● INFORMATION
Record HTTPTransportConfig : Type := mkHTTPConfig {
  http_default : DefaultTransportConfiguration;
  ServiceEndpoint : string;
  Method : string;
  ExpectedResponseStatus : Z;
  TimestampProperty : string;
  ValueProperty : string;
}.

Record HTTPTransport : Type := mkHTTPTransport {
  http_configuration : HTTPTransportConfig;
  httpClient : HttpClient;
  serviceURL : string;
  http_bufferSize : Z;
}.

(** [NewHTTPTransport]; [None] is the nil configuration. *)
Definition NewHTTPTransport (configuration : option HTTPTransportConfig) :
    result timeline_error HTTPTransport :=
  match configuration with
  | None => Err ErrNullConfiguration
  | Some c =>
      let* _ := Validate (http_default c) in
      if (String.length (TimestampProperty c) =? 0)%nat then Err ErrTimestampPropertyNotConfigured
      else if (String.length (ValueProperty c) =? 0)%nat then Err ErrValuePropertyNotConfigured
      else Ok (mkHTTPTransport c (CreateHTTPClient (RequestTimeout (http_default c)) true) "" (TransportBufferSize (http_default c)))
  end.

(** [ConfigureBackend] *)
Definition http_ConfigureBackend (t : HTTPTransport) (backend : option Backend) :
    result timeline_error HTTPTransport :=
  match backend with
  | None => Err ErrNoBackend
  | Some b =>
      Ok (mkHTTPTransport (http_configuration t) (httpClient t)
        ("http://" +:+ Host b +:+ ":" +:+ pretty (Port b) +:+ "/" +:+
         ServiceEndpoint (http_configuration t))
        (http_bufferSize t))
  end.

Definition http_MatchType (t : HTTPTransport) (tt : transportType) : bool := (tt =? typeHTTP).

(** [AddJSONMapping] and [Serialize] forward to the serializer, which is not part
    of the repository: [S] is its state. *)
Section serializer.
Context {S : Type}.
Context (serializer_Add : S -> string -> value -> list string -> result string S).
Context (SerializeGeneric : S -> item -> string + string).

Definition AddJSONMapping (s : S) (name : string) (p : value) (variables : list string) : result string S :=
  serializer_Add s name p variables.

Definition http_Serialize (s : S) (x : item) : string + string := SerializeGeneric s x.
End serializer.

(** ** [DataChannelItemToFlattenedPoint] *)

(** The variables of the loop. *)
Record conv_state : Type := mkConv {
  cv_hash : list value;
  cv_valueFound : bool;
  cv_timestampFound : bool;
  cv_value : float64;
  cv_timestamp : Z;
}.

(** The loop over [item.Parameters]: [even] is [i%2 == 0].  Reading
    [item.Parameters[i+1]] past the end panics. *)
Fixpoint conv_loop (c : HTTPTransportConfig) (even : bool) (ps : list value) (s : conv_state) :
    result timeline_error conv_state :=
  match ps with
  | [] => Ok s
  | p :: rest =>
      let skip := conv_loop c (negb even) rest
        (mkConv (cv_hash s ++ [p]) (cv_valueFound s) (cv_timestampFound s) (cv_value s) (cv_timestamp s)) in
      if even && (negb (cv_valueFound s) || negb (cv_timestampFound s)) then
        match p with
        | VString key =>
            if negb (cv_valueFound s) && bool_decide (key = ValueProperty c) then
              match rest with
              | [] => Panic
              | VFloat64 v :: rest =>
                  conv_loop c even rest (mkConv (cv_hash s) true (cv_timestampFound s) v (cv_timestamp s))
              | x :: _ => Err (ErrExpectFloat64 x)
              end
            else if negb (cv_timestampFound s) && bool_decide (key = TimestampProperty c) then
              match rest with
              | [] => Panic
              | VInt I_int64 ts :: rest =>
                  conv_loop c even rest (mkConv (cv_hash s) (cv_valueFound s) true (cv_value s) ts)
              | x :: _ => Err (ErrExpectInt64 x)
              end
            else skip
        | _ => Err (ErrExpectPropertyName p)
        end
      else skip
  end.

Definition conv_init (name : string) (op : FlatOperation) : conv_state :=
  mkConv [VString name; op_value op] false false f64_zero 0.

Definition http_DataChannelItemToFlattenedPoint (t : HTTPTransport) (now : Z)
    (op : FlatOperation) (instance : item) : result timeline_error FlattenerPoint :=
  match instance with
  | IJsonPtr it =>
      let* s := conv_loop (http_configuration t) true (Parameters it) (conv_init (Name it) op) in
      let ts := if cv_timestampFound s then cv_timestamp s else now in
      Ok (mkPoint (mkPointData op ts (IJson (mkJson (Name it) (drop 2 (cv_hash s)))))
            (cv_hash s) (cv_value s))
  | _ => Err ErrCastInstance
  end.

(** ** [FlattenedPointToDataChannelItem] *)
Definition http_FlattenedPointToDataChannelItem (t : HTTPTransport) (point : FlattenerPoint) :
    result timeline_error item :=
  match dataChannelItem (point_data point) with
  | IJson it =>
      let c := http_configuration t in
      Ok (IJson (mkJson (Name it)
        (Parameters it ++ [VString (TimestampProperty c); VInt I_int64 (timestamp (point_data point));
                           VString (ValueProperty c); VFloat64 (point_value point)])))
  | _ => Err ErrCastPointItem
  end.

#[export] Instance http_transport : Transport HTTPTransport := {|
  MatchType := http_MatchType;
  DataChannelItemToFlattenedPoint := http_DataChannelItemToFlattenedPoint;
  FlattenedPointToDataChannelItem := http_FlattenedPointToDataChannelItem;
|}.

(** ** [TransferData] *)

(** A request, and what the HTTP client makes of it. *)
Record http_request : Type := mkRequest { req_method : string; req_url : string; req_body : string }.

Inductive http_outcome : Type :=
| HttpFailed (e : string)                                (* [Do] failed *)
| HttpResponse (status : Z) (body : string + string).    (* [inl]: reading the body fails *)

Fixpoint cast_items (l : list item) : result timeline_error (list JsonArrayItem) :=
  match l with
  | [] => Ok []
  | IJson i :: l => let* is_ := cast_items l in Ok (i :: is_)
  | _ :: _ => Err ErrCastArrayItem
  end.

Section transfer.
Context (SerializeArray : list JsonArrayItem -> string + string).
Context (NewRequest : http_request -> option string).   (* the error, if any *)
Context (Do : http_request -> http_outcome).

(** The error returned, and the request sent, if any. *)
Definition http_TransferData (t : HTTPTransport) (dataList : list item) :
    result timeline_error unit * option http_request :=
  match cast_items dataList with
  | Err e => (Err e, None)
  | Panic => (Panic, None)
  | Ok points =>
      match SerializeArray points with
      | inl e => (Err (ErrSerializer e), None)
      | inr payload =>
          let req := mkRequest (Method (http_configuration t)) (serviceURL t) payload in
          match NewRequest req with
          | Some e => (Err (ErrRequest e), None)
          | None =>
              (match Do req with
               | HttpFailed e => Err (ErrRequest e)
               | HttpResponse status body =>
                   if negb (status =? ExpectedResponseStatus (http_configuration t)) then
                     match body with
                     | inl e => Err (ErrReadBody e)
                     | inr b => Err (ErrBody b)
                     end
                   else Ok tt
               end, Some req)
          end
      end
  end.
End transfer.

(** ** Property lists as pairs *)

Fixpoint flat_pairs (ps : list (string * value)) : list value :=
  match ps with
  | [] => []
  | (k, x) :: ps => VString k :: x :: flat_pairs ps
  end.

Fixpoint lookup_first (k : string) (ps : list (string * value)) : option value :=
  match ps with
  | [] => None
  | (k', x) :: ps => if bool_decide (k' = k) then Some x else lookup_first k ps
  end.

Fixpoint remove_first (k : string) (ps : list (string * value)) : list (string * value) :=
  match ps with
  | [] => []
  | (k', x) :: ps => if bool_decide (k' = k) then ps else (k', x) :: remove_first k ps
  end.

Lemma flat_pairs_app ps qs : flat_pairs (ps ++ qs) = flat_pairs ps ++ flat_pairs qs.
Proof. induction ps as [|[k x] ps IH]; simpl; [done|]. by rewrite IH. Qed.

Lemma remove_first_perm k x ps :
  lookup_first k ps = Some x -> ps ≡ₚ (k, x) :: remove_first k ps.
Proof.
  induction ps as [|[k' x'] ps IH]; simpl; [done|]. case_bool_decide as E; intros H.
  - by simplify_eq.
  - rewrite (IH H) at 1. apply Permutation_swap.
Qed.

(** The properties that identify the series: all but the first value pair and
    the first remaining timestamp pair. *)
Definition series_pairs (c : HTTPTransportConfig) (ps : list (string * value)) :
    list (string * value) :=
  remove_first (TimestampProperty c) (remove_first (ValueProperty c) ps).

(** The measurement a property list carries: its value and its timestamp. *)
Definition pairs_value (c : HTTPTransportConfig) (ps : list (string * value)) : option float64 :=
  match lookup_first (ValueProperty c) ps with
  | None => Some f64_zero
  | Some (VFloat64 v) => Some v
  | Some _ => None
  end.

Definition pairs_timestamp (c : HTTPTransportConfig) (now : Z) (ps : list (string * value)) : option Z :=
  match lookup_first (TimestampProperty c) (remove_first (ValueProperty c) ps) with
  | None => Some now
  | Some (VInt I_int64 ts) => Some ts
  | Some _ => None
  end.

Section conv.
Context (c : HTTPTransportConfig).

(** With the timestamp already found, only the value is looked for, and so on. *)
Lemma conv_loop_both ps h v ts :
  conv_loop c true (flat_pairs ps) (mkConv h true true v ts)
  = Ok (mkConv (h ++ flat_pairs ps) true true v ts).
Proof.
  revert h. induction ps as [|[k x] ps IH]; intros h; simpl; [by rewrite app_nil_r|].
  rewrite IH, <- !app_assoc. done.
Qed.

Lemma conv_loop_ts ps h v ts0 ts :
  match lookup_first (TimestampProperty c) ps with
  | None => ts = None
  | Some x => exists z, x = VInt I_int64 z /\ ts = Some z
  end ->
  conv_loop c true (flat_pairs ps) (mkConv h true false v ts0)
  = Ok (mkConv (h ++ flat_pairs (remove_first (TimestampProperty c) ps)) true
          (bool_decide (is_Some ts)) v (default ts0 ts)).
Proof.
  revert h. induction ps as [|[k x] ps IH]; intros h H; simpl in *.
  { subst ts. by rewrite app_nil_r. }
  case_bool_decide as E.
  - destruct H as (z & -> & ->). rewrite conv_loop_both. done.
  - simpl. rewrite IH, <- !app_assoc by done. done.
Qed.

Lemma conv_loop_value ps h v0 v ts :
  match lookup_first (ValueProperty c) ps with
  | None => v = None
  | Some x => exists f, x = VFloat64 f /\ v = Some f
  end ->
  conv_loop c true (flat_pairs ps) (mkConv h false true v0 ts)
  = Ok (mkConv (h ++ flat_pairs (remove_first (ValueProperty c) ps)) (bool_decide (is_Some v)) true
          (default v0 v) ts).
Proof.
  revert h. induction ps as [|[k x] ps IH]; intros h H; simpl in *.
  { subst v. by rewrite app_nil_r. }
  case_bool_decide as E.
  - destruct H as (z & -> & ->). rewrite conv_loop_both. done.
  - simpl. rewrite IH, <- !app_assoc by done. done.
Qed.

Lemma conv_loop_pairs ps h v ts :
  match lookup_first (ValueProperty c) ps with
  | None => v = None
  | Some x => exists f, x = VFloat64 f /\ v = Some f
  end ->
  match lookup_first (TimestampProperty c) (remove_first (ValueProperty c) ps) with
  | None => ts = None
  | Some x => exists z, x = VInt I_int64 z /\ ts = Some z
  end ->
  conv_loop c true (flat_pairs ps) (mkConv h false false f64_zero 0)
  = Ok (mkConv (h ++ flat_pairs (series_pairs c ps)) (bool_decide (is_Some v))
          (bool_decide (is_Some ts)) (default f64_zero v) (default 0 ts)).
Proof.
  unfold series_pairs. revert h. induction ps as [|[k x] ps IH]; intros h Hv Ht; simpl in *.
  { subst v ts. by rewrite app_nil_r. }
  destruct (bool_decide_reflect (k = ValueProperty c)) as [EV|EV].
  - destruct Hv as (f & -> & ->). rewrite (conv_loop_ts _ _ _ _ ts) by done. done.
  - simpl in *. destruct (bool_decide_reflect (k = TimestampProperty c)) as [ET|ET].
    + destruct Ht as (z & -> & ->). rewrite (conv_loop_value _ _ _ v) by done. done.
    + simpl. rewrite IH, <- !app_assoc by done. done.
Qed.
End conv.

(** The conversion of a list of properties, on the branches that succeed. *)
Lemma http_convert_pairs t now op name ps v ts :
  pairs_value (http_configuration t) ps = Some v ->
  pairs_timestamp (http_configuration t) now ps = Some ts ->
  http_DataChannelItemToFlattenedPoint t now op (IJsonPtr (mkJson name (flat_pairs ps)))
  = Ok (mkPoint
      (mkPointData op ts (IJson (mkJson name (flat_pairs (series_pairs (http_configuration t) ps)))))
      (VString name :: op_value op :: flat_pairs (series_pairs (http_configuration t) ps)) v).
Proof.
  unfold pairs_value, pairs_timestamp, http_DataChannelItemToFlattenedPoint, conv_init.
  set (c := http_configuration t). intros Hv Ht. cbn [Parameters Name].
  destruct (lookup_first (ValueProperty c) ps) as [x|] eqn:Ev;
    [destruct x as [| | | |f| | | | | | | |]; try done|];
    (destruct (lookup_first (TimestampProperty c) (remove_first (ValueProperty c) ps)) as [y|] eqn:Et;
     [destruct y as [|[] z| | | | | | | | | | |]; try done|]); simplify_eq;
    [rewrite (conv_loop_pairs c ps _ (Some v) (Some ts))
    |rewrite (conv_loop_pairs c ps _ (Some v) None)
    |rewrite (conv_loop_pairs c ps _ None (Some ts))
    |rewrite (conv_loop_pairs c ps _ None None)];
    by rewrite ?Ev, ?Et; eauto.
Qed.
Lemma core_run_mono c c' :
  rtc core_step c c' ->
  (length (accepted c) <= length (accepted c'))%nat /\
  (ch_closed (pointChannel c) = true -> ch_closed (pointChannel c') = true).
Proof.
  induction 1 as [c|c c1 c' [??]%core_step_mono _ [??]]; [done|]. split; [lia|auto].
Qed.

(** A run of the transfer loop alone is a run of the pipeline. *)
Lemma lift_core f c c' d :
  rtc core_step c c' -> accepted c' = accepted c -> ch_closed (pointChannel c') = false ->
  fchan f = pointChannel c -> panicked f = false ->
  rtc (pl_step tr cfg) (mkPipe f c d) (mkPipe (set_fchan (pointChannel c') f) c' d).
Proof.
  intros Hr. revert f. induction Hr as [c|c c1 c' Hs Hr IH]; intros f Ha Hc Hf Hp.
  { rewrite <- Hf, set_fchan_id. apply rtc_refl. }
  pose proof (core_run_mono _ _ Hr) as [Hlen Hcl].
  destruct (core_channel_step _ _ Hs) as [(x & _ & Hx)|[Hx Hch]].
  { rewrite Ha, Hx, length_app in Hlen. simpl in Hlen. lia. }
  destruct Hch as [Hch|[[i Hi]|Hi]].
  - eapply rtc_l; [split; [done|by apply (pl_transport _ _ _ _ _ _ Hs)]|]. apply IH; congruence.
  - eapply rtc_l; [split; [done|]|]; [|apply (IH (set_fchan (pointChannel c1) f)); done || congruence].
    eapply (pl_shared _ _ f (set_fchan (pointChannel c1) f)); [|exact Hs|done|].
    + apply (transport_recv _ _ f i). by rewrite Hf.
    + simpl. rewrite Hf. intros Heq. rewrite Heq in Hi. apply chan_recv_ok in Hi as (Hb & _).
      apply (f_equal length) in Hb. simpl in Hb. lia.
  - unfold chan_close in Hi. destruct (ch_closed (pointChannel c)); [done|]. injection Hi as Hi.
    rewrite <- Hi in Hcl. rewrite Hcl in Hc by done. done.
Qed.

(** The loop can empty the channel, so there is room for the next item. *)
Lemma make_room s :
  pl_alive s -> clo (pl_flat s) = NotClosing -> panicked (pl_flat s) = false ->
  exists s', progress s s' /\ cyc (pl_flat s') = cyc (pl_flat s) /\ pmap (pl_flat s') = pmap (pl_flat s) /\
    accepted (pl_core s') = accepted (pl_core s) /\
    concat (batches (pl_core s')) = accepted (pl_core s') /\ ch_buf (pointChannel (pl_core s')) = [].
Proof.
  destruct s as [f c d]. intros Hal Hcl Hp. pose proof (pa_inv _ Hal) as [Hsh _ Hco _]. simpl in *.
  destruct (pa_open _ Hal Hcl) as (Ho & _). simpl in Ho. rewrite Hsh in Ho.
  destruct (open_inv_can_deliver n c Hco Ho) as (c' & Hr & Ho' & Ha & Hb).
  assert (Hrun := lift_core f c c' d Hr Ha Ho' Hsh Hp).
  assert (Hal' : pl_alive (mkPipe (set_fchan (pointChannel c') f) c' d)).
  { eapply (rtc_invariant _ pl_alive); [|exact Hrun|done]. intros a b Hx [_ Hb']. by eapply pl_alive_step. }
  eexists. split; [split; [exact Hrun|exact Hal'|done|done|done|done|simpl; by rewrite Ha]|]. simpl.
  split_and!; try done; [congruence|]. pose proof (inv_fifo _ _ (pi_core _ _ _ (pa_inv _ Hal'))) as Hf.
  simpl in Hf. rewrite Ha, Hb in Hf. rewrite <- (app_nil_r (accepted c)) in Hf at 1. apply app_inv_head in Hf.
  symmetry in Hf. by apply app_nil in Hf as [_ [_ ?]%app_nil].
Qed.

● REQUIRED WORK
Everything above from the line containing "Lemma conv_loop_both ps" through the line containing "subst v. by" must be copied exactly. Nothing outside that range belongs in the answer.

● EXERCISE OUTPUT
Lemma conv_loop_both ps h v ts :
  conv_loop c true (flat_pairs ps) (mkConv h true true v ts)
  = Ok (mkConv (h ++ flat_pairs ps) true true v ts).
Proof.
  revert h. induction ps as [|[k x] ps IH]; intros h; simpl; [by rewrite app_nil_r|].
  rewrite IH, <- !app_assoc. done.
Qed.

Lemma conv_loop_ts ps h v ts0 ts :
  match lookup_first (TimestampProperty c) ps with
  | None => ts = None
  | Some x => exists z, x = VInt I_int64 z /\ ts = Some z
  end ->
  conv_loop c true (flat_pairs ps) (mkConv h true false v ts0)
  = Ok (mkConv (h ++ flat_pairs (remove_first (TimestampProperty c) ps)) true
          (bool_decide (is_Some ts)) v (default ts0 ts)).
Proof.
  revert h. induction ps as [|[k x] ps IH]; intros h H; simpl in *.
  { subst ts. by rewrite app_nil_r. }
  case_bool_decide as E.
  - destruct H as (z & -> & ->). rewrite conv_loop_both. done.
  - simpl. rewrite IH, <- !app_assoc by done. done.
Qed.

Lemma conv_loop_value ps h v0 v ts :
  match lookup_first (ValueProperty c) ps with
  | None => v = None
  | Some x => exists f, x = VFloat64 f /\ v = Some f
  end ->
  conv_loop c true (flat_pairs ps) (mkConv h false true v0 ts)
  = Ok (mkConv (h ++ flat_pairs (remove_first (ValueProperty c) ps)) (bool_decide (is_Some v)) true
          (default v0 v) ts).
Proof.
  revert h. induction ps as [|[k x] ps IH]; intros h H; simpl in *.
  { subst v. by rewrite app_nil_r. }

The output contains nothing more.